For each line below that contains the word "embedding", return that line.
::::::
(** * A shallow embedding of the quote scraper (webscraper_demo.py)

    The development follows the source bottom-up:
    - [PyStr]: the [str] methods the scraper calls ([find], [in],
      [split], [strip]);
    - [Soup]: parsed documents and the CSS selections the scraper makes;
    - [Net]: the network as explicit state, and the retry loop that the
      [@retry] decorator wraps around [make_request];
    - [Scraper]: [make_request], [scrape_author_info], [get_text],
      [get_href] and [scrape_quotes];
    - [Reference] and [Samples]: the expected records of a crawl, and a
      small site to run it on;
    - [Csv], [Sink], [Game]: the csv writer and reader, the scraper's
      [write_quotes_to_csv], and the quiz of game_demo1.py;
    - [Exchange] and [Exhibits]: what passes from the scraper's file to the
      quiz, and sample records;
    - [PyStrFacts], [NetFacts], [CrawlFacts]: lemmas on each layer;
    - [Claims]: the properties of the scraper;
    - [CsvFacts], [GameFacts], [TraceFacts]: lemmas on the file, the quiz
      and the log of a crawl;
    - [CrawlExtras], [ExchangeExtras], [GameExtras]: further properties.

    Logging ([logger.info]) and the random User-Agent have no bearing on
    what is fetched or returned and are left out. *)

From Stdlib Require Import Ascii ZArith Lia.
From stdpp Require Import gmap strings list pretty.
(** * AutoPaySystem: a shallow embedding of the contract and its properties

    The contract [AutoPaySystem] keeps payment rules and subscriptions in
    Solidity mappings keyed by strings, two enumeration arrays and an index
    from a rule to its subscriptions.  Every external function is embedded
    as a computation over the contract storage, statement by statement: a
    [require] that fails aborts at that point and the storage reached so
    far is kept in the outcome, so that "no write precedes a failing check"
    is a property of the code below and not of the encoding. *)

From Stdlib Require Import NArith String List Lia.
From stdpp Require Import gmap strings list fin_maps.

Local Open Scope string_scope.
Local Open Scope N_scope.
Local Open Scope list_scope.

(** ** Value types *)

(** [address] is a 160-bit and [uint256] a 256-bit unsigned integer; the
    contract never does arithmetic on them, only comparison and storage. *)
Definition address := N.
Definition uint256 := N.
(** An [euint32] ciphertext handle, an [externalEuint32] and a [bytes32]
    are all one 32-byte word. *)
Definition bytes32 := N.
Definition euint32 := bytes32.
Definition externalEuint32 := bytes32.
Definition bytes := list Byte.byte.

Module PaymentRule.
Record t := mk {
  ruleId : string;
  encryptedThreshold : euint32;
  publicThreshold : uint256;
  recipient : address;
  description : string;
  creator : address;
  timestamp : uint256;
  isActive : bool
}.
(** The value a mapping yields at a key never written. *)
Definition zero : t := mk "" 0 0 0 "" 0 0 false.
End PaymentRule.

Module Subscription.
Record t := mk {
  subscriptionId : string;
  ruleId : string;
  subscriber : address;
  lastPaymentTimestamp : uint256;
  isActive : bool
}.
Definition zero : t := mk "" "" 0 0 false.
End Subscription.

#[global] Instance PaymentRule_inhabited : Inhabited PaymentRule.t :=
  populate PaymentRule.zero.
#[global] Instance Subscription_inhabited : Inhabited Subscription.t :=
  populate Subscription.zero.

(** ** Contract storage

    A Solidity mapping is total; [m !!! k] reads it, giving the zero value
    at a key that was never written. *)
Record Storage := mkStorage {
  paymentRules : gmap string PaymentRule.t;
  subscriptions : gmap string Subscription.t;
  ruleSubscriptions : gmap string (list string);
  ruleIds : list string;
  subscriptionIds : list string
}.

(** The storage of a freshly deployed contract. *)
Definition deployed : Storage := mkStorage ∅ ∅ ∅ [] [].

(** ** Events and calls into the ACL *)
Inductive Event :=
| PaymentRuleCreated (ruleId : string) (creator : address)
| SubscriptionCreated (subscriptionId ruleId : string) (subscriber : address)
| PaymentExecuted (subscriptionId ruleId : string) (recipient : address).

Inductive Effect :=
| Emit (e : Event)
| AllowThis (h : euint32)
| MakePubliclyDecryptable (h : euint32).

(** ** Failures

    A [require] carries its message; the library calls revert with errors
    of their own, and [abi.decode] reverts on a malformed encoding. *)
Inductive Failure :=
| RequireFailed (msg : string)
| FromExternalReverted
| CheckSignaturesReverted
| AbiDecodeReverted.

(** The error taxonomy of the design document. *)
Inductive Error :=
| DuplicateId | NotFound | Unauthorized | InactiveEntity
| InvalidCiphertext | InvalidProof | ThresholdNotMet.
::::::
*Exercise response*:
(** * A shallow embedding of the quote scraper (webscraper_demo.py)
(** * AutoPaySystem: a shallow embedding of the contract and its properties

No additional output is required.